_BRIEF_
Transcribe the listing from its top line through the line with "(** A stand-in". Keep it exact, both ends included, and add nothing.
------ EXERCISE MATERIAL ------
(** The distance between the transformed [i]-th source point and the
    [i]-th target point. *)
Definition pair_error {M : JSMath} (pdfPoints : list PDFPoint) (mapPoints : list MapPoint)
  (matrix : TransformMatrix) (i : nat) : Qc :=
  calculateDistance (transformPDFToGeo (nth i pdfPoints default_pdf) matrix)
                    (nth i mapPoints default_map).

(** A stand-in for the [Math] object (small-angle approximations), to
    evaluate the validator on concrete inputs. *)
Definition sample_math : JSMath :=
  {| Math_PI := qc 3.14159; Math_sin := fun t => t; Math_cos := fun _ => 1;
     Math_sqrt := fun t => t; Math_atan2 := fun u _ => u |}.

(** * Proofs *)

(** ** Arrays *)

Lemma set_nth_length {A} (l : list A) i v : length (set_nth l i v) = length l.
Proof.
  revert i; induction l as [|h t IH]; intros [|i]; simpl; auto.
Qed.

Lemma nth_set_nth_eq {A} (l : list A) i v dd :
  (i < length l)%nat -> nth i (set_nth l i v) dd = v.
Proof.
  revert i; induction l as [|h t IH]; intros [|i] Hi; simpl in *; try lia; auto.
  apply IH; lia.
Qed.

Lemma nth_set_nth_ne {A} (l : list A) i j v dd :
  i <> j -> nth j (set_nth l i v) dd = nth j l dd.
Proof.
  revert i j; induction l as [|h t IH]; intros [|i] [|j] Hij; simpl; auto;
    try congruence.
Qed.

Lemma set_nth_out {A} (l : list A) i v : (length l <= i)%nat -> set_nth l i v = l.
Proof.
  revert i; induction l as [|h t IH]; intros [|i] Hi; simpl in *; try lia; auto.
  rewrite IH; auto; lia.
Qed.

(** ** Finite sums *)

Lemma sumQ_ext n : forall g h, (forall t, (t < n)%nat -> g t = h t) ->
  sumQ g n = sumQ h n.
Proof.
  induction n as [|n IH]; intros g h Hgh; simpl; auto.
  rewrite (Hgh O) by lia. f_equal. apply IH. intros t Ht. apply Hgh. lia.
Qed.

Lemma sumQ_lin n : forall g h u s,
  (forall t, (t < n)%nat -> g t = h t + s * u t) ->
  sumQ g n = sumQ h n + s * sumQ u n.
Proof.
  induction n as [|n IH]; intros g h u s Hg; simpl.
  - ring.
  - rewrite (Hg O) by lia.
    rewrite (IH (fun t => g (S t)) (fun t => h (S t)) (fun t => u (S t)) s).
    + ring.
    + intros t Ht. apply Hg. lia.
Qed.

Lemma sumQ_zero n : forall g, (forall t, (t < n)%nat -> g t = 0) -> sumQ g n = 0.
Proof.
  induction n as [|n IH]; intros g Hg; simpl; auto.
  rewrite (Hg O) by lia. rewrite IH; [ring|]. intros t Ht. apply Hg. lia.
Qed.

Lemma sumQ_split m : forall n g,
  sumQ g (m + n) = sumQ g m + sumQ (fun t => g (m + t)%nat) n.
Proof.
  induction m as [|m IH]; intros n g; simpl.
  - rewrite Qcplus_0_l. reflexivity.
  - rewrite IH. rewrite Qcplus_assoc. reflexivity.
Qed.

(** ** Row operations of the elimination *)

Lemma elim_cols_length ri fct fuel : forall rk j,
  length (elim_cols ri rk fct j fuel) = length rk.
Proof.
  induction fuel as [|fuel IH]; intros rk j; simpl; auto.
  rewrite IH. apply set_nth_length.
Qed.

Lemma nth_elim_cols_out ri fct fuel : forall rk j t,
  (t < j \/ j + fuel <= t)%nat ->
  nth t (elim_cols ri rk fct j fuel) 0 = nth t rk 0.
Proof.
  induction fuel as [|fuel IH]; intros rk j t Ht; simpl; auto.
  rewrite IH by lia. apply nth_set_nth_ne. lia.
Qed.

Lemma nth_elim_cols_in ri fct fuel : forall rk j t,
  (j <= t < j + fuel)%nat -> (t < length rk)%nat ->
  nth t (elim_cols ri rk fct j fuel) 0 = nth t rk 0 - fct * nth t ri 0.
Proof.
  induction fuel as [|fuel IH]; intros rk j t Ht Hl; simpl; [lia|].
  destruct (Nat.eq_dec t j) as [->|Hne].
  - rewrite nth_elim_cols_out by lia. apply nth_set_nth_eq. auto.
  - rewrite IH by (rewrite ?set_nth_length; lia).
    rewrite nth_set_nth_ne by lia. reflexivity.
Qed.

Lemma elim_rows_length aug i fuel n : forall k,
  length (elim_rows aug i k fuel n) = length aug.
Proof.
  revert aug; induction fuel as [|fuel IH]; intros aug k; simpl; auto.
  rewrite IH. apply set_nth_length.
Qed.

Lemma elim_row_of_set aug i n k t r :
  i <> k -> t <> k -> elim_row_of (set_nth aug k r) i n t = elim_row_of aug i n t.
Proof.
  intros Hi Ht. unfold elim_row_of.
  rewrite !nth_set_nth_ne by congruence. reflexivity.
Qed.

Lemma nth_elim_rows_out i fuel n : forall aug k t,
  (t < k \/ k + fuel <= t)%nat ->
  nth t (elim_rows aug i k fuel n) [] = nth t aug [].
Proof.
  induction fuel as [|fuel IH]; intros aug k t Ht; simpl; auto.
  rewrite IH by lia. apply nth_set_nth_ne. lia.
Qed.

Lemma nth_elim_rows_in i fuel n : forall aug k t,
  (i < k)%nat -> (k <= t < k + fuel)%nat -> (t < length aug)%nat ->
  nth t (elim_rows aug i k fuel n) [] = elim_row_of aug i n t.
Proof.
  induction fuel as [|fuel IH]; intros aug k t Hik Ht Hl; simpl; [lia|].
  destruct (Nat.eq_dec t k) as [->|Hne].
  - rewrite nth_elim_rows_out by lia. apply nth_set_nth_eq. auto.
  - rewrite IH by (rewrite ?set_nth_length; lia).
    apply elim_row_of_set; lia.
Qed.

Lemma swap_rows_length aug i r : length (swap_rows aug i r) = length aug.
Proof. unfold swap_rows. rewrite !set_nth_length. reflexivity. Qed.

Lemma nth_swap_rows aug i r t : (i < length aug)%nat -> (r < length aug)%nat ->
  nth t (swap_rows aug i r) [] =
  if Nat.eq_dec t r then nth i aug []
  else if Nat.eq_dec t i then nth r aug [] else nth t aug [].
Proof.
  intros Hi Hr. unfold swap_rows.
  destruct (Nat.eq_dec t r) as [->|Hr'].
  - apply nth_set_nth_eq. rewrite set_nth_length. auto.
  - rewrite nth_set_nth_ne by congruence.
    destruct (Nat.eq_dec t i) as [->|Hi'].
    + apply nth_set_nth_eq. auto.
    + apply nth_set_nth_ne. congruence.
Qed.

Lemma pivot_loop_range aug i fuel : forall k m,
  let r := pivot_loop aug i k fuel m in
  r = m \/ (k <= r < k + fuel)%nat.
Proof.
  induction fuel as [|fuel IH]; intros k m; simpl; [auto|].
  destruct (Qclt_le_dec _ _).
  - destruct (IH (S k) k) as [H1|H1]; lia.
  - destruct (IH (S k) m) as [H1|H1]; lia.
Qed.

Lemma pivot_row_range aug i n : (i < n)%nat ->
  (i <= pivot_row aug i n < n)%nat.
Proof.
  intros Hin. unfold pivot_row.
  destruct (pivot_loop_range aug i (n - S i) (S i) i); lia.
Qed.

Lemma below_eps_false u : below_eps u = false -> u <> 0.
Proof.
  unfold below_eps. destruct (Qclt_le_dec (Qcabs u) eps) as [_|Hle]; [discriminate|].
  intros _ ->. revert Hle. vm_compute. intro H. apply H. reflexivity.
Qed.

(** ** The forward elimination *)

Lemma swap_step n M i r : (i <= r < n)%nat ->
  shape n M -> lower_zero n i M -> pivots_nonzero i M ->
  shape n (swap_rows M i r) /\ lower_zero n i (swap_rows M i r) /\
  pivots_nonzero i (swap_rows M i r) /\
  (forall xs, sat n xs (swap_rows M i r) -> sat n xs M).
Proof.
  intros Hr [Hlen Hrows] Hz Hp.
  assert (Hn : forall t, nth t (swap_rows M i r) [] =
    if Nat.eq_dec t r then nth i M []
    else if Nat.eq_dec t i then nth r M [] else nth t M [])
    by (intro t; apply nth_swap_rows; lia).
  split; [|split; [|split]].
  - split; [rewrite swap_rows_length; auto|].
    intros k Hk. rewrite Hn.
    destruct (Nat.eq_dec k r); [|destruct (Nat.eq_dec k i)]; apply Hrows; lia.
  - intros k j Hk Hj Hjk. unfold get. rewrite Hn.
    destruct (Nat.eq_dec k r); [|destruct (Nat.eq_dec k i)]; apply Hz; lia.
  - intros k Hk. unfold get. rewrite Hn.
    destruct (Nat.eq_dec k r); [lia|]. destruct (Nat.eq_dec k i); [lia|].
    apply Hp. lia.
  - intros xs Hs k Hk.
    destruct (Nat.eq_dec k i) as [->|Hki].
    + specialize (Hs r ltac:(lia)). rewrite Hn in Hs.
      destruct (Nat.eq_dec r r); [exact Hs|congruence].
    + destruct (Nat.eq_dec k r) as [->|Hkr].
      * specialize (Hs i ltac:(lia)). rewrite Hn in Hs.
        destruct (Nat.eq_dec i r); [congruence|].
        destruct (Nat.eq_dec i i); [exact Hs|congruence].
      * specialize (Hs k Hk). rewrite Hn in Hs.
        destruct (Nat.eq_dec k r); [congruence|].
        destruct (Nat.eq_dec k i); [congruence|exact Hs].
Qed.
------
_SOLUTION BELOW_
(** The distance between the transformed [i]-th source point and the
    [i]-th target point. *)
Definition pair_error {M : JSMath} (pdfPoints : list PDFPoint) (mapPoints : list MapPoint)
  (matrix : TransformMatrix) (i : nat) : Qc :=
  calculateDistance (transformPDFToGeo (nth i pdfPoints default_pdf) matrix)
                    (nth i mapPoints default_map).

(** A stand-in for the [Math] object (small-angle approximations), to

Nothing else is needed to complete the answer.